Saved data entries
Lemma step_stepsLeft (act : action) (g g' : group) :
  step act g = Some g' → S (stepsLeft g') = stepsLeft g.
Proof.
  destruct g as [v pend ths]. unfold stepsLeft.
  destruct act as [|i]; cbn [S3Sync.step vars pending threads].
  - destruct pend as [|b rest]; [discriminate|].
    destruct (decide (active ths < 5)); [|discriminate].
    intros [= <-]. cbn [pending threads]. rewrite sum_list_with_app. cbn. lia.
  - destruct (ths !! i) as [t|] eqn:Hi; [|discriminate].
    destruct (closureStep t v) as [[p v']|] eqn:Hc; [|discriminate].
    intros [= <-]. cbn [pending threads].
    destruct (insert_split ths i t {| bucket := bucket t; at_ := p |} Hi)
      as (l1 & l2 & -> & -> & _).
    rewrite !sum_list_with_app. cbn [sum_list_with].
    assert (S (remaining {| bucket := bucket t; at_ := p |}) = remaining t); [|lia].
    unfold S3Sync.closureStep in Hc. unfold remaining. cbn [at_].
    destruct (at_ t); cbn in Hc.
    + destruct (task _ _ _ _ _ _) as [[? [? ?]]|]; [|discriminate].
      injection Hc as <- _. reflexivity.
    + destruct (mu v); [discriminate|]. injection Hc as <- _. reflexivity.
    + injection Hc as <- _. reflexivity.
    + injection Hc as <- _. reflexivity.
    + injection Hc as <- _. reflexivity.
    + injection Hc as <- _. reflexivity.
    + discriminate.
Qed.

(** No deadlock: as long as [eG.Wait()] has not returned, the loop or one
    of the closures can move. *)
Lemma progress (g : group) :
  Inv g → finished g = false → ∃ act g', step act g = Some g'.
Proof.
  intros [Hh Hb Hm Ht Hg Hs He Hl] Hfin.
  destruct g as [v pend ths]. cbn [vars pending threads] in *.
  assert (Hrun : ∀ i t, ths !! i = Some t → is_Some (closureStep t v) →
                        ∃ act g', step act {| vars := v; pending := pend; threads := ths |}
                                  = Some g').
  { intros i t Hi [[p v'] Hc]. exists (Run i). cbn [S3Sync.step vars pending threads].
    rewrite Hi, Hc. eauto. }
  destruct (mu v) eqn:Hmu.
  - destruct (indicator_pos holding ths) as (i & t & Hi & Hhold); [lia|].
    apply (Hrun i t Hi). unfold S3Sync.closureStep. unfold holding in Hhold.
    destruct (at_ t); try discriminate; eauto.
  - apply indicator_zero in Hm.
    destruct (decide (active ths = 0)) as [Hz|Hnz].
    + apply indicator_zero in Hz.
      destruct pend as [|b rest].
      * exfalso. unfold finished in Hfin. cbn [pending threads] in Hfin.
        assert (forallb (λ t, negb (running t)) ths = true); [|congruence].
        apply forallb_forall. intros t Hin. apply list_elem_of_In in Hin.
        rewrite Forall_forall in Hz. rewrite (Hz t Hin). reflexivity.
      * exists Dispatch. cbn [S3Sync.step vars pending threads].
        destruct (decide (active ths < 5)) as [|Hge]; [eauto|].
        exfalso. apply Hge. unfold active.
        clear -Hz. induction Hz as [|t ts Ht _ IH]; cbn; [lia|]. rewrite Ht. lia.
    + destruct (indicator_pos running ths) as (i & t & Hi & Hr); [unfold active in Hnz; lia|].
      apply (Hrun i t Hi).
      rewrite Forall_forall in Hm.
      assert (Hnh : holding t = false).
      { apply Hm. eapply list_elem_of_lookup_2, Hi. }
      unfold S3Sync.closureStep. unfold holding in Hnh. unfold running in Hr.
      destruct (at_ t); try discriminate; try (rewrite ?Hmu; eauto).
      destruct (task_run timestampNow a resolver existing (bucket t) (heap v)
                  (valid_weaken _ Hh)) as (h' & l & Hrun' & _).
      rewrite Hrun'. eauto.
Qed.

**EXERCISE OBJECTIVE:** Reproduce each record exactly as it appears.

**SOLVED EXERCISE:**
Lemma step_stepsLeft (act : action) (g g' : group) :
  step act g = Some g' → S (stepsLeft g') = stepsLeft g.
Proof.
  destruct g as [v pend ths]. unfold stepsLeft.
  destruct act as [|i]; cbn [S3Sync.step vars pending threads].
  - destruct pend as [|b rest]; [discriminate|].
    destruct (decide (active ths < 5)); [|discriminate].
    intros [= <-]. cbn [pending threads]. rewrite sum_list_with_app. cbn. lia.
  - destruct (ths !! i) as [t|] eqn:Hi; [|discriminate].
    destruct (closureStep t v) as [[p v']|] eqn:Hc; [|discriminate].
    intros [= <-]. cbn [pending threads].
    destruct (insert_split ths i t {| bucket := bucket t; at_ := p |} Hi)
      as (l1 & l2 & -> & -> & _).
    rewrite !sum_list_with_app. cbn [sum_list_with].
    assert (S (remaining {| bucket := bucket t; at_ := p |}) = remaining t); [|lia].
    unfold S3Sync.closureStep in Hc. unfold remaining. cbn [at_].
    destruct (at_ t); cbn in Hc.
    + destruct (task _ _ _ _ _ _) as [[? [? ?]]|]; [|discriminate].
      injection Hc as <- _. reflexivity.
    + destruct (mu v); [discriminate|]. injection Hc as <- _. reflexivity.
    + injection Hc as <- _. reflexivity.
    + injection Hc as <- _. reflexivity.
    + injection Hc as <- _. reflexivity.
    + injection Hc as <- _. reflexivity.
    + discriminate.
Qed.

(** No deadlock: as long as [eG.Wait()] has not returned, the loop or one
    of the closures can move. *)
Lemma progress (g : group) :
  Inv g → finished g = false → ∃ act g', step act g = Some g'.
Proof.
  intros [Hh Hb Hm Ht Hg Hs He Hl] Hfin.
  destruct g as [v pend ths]. cbn [vars pending threads] in *.
  assert (Hrun : ∀ i t, ths !! i = Some t → is_Some (closureStep t v) →
                        ∃ act g', step act {| vars := v; pending := pend; threads := ths |}
                                  = Some g').
  { intros i t Hi [[p v'] Hc]. exists (Run i). cbn [S3Sync.step vars pending threads].
    rewrite Hi, Hc. eauto. }
  destruct (mu v) eqn:Hmu.
  - destruct (indicator_pos holding ths) as (i & t & Hi & Hhold); [lia|].
    apply (Hrun i t Hi). unfold S3Sync.closureStep. unfold holding in Hhold.
    destruct (at_ t); try discriminate; eauto.
  - apply indicator_zero in Hm.
    destruct (decide (active ths = 0)) as [Hz|Hnz].
    + apply indicator_zero in Hz.
      destruct pend as [|b rest].
      * exfalso. unfold finished in Hfin. cbn [pending threads] in Hfin.
        assert (forallb (λ t, negb (running t)) ths = true); [|congruence].
        apply forallb_forall. intros t Hin. apply list_elem_of_In in Hin.
        rewrite Forall_forall in Hz. rewrite (Hz t Hin). reflexivity.
      * exists Dispatch. cbn [S3Sync.step vars pending threads].
        destruct (decide (active ths < 5)) as [|Hge]; [eauto|].
        exfalso. apply Hge. unfold active.
        clear -Hz. induction Hz as [|t ts Ht _ IH]; cbn; [lia|]. rewrite Ht. lia.
    + destruct (indicator_pos running ths) as (i & t & Hi & Hr); [unfold active in Hnz; lia|].
      apply (Hrun i t Hi).
      rewrite Forall_forall in Hm.
      assert (Hnh : holding t = false).
      { apply Hm. eapply list_elem_of_lookup_2, Hi. }
      unfold S3Sync.closureStep. unfold holding in Hnh. unfold running in Hr.
      destruct (at_ t); try discriminate; try (rewrite ?Hmu; eauto).
      destruct (task_run timestampNow a resolver existing (bucket t) (heap v)
                  (valid_weaken _ Hh)) as (h' & l & Hrun' & _).
      rewrite Hrun'. eauto.
Qed.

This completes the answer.